A Very Personal Story of Courage Part 4
New challenges and more heartache
With a number of 5Ks done I set myself the challenge of a 10K, the SheRunsHeRuns 10K at Bluewater, 12 August, 2007. What a hilly race – I don’t like hills and will avoid them at all costs if I can! Liz Yelling was doing this race and I was so lucky that at about the 500m to go mark she came running to find me and encouraged me to finish. The announcer said my name as I crossed the line and said that I was finishing with a smile on my face! I was – I had finished in just under an hour, was absolutely ecstatic and so proud to be wearing my running4women vest. Thank you Liz, you will never know how much your encouragement meant to me that day.
My next race was a Cancer Research 10K at Bowood Park, near Chippenham, in September, which was hilly and very crowded with runners. I finished in 1:04:41.
Finally for 2007 I entered the Running4Women Brighton 8K in October. The family came to cheer me on and to help give out the medals and drinks at the end. I loved this race along the seafront in brilliant autumn sunshine. I was surprised to see my mum and dad cheering me, having travelled down from home. I finished in just under 46 mins so was very pleased. This was the last time that R4W was able to hold this race and I feel very privileged to have been able to take part in it.
So, that was 2007 done running wise. By the end of the year I really felt like me again, running was a huge part of my life – and I had filled in some more pages of my photograph album!
In the New Year I decided I wanted to run another half marathon – I had only done one before, just before my op, so was eager to see if I could do the distance again. I booked a place for the Reading Half on 2 March.
I love running through the winter months and going out early in the morning. The world is such a different place then, less cars, less fumes, beautiful sunrises and, even though I live near to the M25, we do have a few parks and woodland to run through and to see the birds and animals early in the morning is such a lovely sight. My training went very well and race day soon came round.
My family came with me to Reading – what a fabulous atmosphere! I had never taken part in a race with so many runners before, it was brilliant! Local people were cheering us round, offering jelly babies and snacks and keeping our morale up. The course had a few hills in it, but nothing too challenging. I finished in 2:20:30 and promised myself that I would return the next year and better my time!
A week or two after the Reading Half I met up with a girl I had made friends with in hospital. We had kept in touch after we left hospital and supported each other – she had to wear a colostomy bag as well and we used to call each other bag ladies! She had been in hospital for ovarian cancer and had had major surgery and was such a positive person – she was back in the gym before I started running again. Little did I know that when we met in March I would never see her again …
A couple of weeks later she rang to tell me that on her birthday her hubby had taken her to London to see a show and she had tripped up in a restaurant beforehand. She had a very bad back and was having to use a wheelchair as she was in so much pain. It was only after more tests at the hospital that they told her her cancer had returned and spread and they had very little hope of being able to stop it. She had a young daughter, and husband – life really was unfair.

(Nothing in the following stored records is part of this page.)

(** The result of a commit, and what is on disk when it fails. *)
Lemma commit_wp V J fs w :
  state_ok s V → settled s V fs → readable J →
  (∀ r j, r ∈ st_records V → j ∈ logs_of J → rec_key r ≠ rec_key j) → unused (tid J) V fs →
  wp faulty (λ fs', recoverable s V fs' ∨ stands_for (after V J) fs') (commit s J (tid J))
    (λ r fs' _,
       match r with
       | Ok _ => stands_for (after V J) fs' ∧ (faulty = false → clean s (after V J) fs')
       | Raise _ => fs' = fs ∨ faulty = true ∧ (recoverable s V fs' ∨ stands_for (after V J) fs')
       end) fs w.
Proof.
  intros HV Hs Hr Hfresh (Hid & HB & Hjid & _). unfold commit. apply wp_bind, wp_of_res.
  destruct (_validate_journal s J) as [[]|e] eqn:Ev; [|by left].
  pose proof (journal_valid s J Hr Ev) as HJ. assert (Hfor : journal_for s V J) by by split.
  pose proof (journal_written V J fs Hs Hfor Hid HB) as Hp.
  set (fs1 := <[journal_path s := document_text J]> fs) in *.
  assert (Hrec : ∀ fs', pending s V J fs' → stands_for (after V J) fs')
    by (intros fs' Hp'; split; [by apply after_ok|right; by exists V, J]).
  pose proof (settled_recoverable _ _ _ Hs) as Hold. pose proof (Hrec _ Hp) as Hnew.
  set (Q := λ (r : res ()) (fs' : files) (_ : world), match r with
       | Ok _ => stands_for (after V J) fs' ∧ (faulty = false → clean s (after V J) fs')
       | Raise _ => fs' = fs ∨ faulty = true ∧ (recoverable s V fs' ∨ stands_for (after V J) fs')
       end).
  assert (Hfailed : ∀ fs' w' e, faulty = true → fs' = fs ∨ fs' = fs1 →
    wp faulty (λ fs', recoverable s V fs' ∨ stands_for (after V J) fs')
      (matches ← _journal_matches_transaction s (tid J);
       if negb matches then throw e
       else _add_warning ["transaction accepted but deferred recovery is required after journal directory sync failed: " +:+ error_text e])
      Q fs' w').
  { intros fs' w' e Hf Hfs'. apply wp_bind.
    eapply wp_reads with (R := λ r, ∀ b, r = Ok b → b = true → fs' = fs1).
    - apply matches_reads; [|done]. intros b Hb _ [= <-] ->.
      destruct (Hb eq_refl) as (d & v & Hd & Hv & Ht). destruct Hfs' as [->|]; [|done].
      by rewrite (Hjid d v Hd Hv) in Ht.
    - intros _. destruct Hfs' as [->| ->]; auto.
    - intros [b|e'] w1 Hb; [|right; destruct Hfs' as [->| ->]; auto].
      destruct b; cbn [negb].
      + rewrite (Hb true eq_refl eq_refl). unfold _add_warning. apply wp_bind, wp_get_warning.
        intros o. apply wp_set_warning. unfold Q. by rewrite Hf.
      + apply wp_throw. right. destruct Hfs' as [->| ->]; auto. }
  apply wp_bind, wp_attempt. unfold _write_journal, _managed_gid.
  apply wp_bind, wp_check; [|by intros _; left|by intros Hf msg; apply Hfailed; auto].
  apply atomic_write_wp; [done|by intros _; split; [left|right]| |].
  - intros [[]|e] He; [|destruct He as [Hf ->]; by apply Hfailed; auto].
    apply wp_bind, wp_attempt. eapply wp_crash; [eapply wp_mono|].
    + apply (apply_wp s faulty V J fs1 HV). split; [done|apply grows_refl].
    + cbv beta. intros [[]|e] fs' w' [[Hp' Hg] Hres].
      * destruct Hres as [Hd Hlog]. eapply wp_crash; [eapply wp_mono; [by apply clear_wp|]|].
        -- cbv beta. intros r fs2 w2 (-> & Hs2 & _ & Hc). split; [split; [by apply after_ok|by apply settled_recoverable]|done].
        -- cbv beta. intros fs2 [Hs2 _]. right. split; [by apply after_ok|by apply settled_recoverable].
      * pose proof (Hrec _ Hp') as Hr'. destruct (is_os_error e).
        -- unfold _add_warning. apply wp_bind, wp_get_warning. intros o. apply wp_set_warning.
           split; [done|]. by rewrite Hres.
        -- apply wp_throw. right. auto.
    + cbv beta. intros fs' [Hp' _]. right. by apply Hrec.
  - intros e Hf ->. apply Hfailed; auto.
Qed.
End Commit.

I was determined to keep running, for both of us.
My next race was a local one, the Staines 10K in May 2008. It was good not to have to drive miles for a race, this was literally 10 minutes from home. It was sunny but not too hot. I finished the race in 57:53, my 10K PB! After that I did some parkruns and managed to set a PB of 26:27! (If only I could do that time now!)
Early in June I had my yearly CT scan and everything was fine. Later that month I took part in the Bananaman 10K in aid of Leukaemia Research, held at Kempton Park. It was so windy that day – for every step I tried to run forward I got blown back 3! I finished in 1:01:56.
Losing a friend
My friend’s husband had been letting me know how she was doing – she didn’t want visitors so I respected her wishes and didn’t push asking to see her. Towards the end of June she was moved to a hospice … she was there for less than a day before she lost her battle. I felt so much for her family. Regrettably, her husband didn’t let me know that she had passed away, I didn’t even know when her funeral was. It was only that I happened to ring him and he said he was looking for me at the crematorium and that I was mentioned in her obituary that he realised I wasn’t there – and wondered why. He was absolutely distraught that he hadn’t told me. I tried to tell him that what had happened had happened, in times of such heightened emotions things do get forgotten but I really regret that I wasn’t able to pay my respects to her on the day.
But I remember always how proud she was of me for getting back to running – its funny how someone you know for a relatively short period of time can have a profound impact on your life. Losing my friend reinforced to me how short life can be and I promised myself I would keep running, for us both.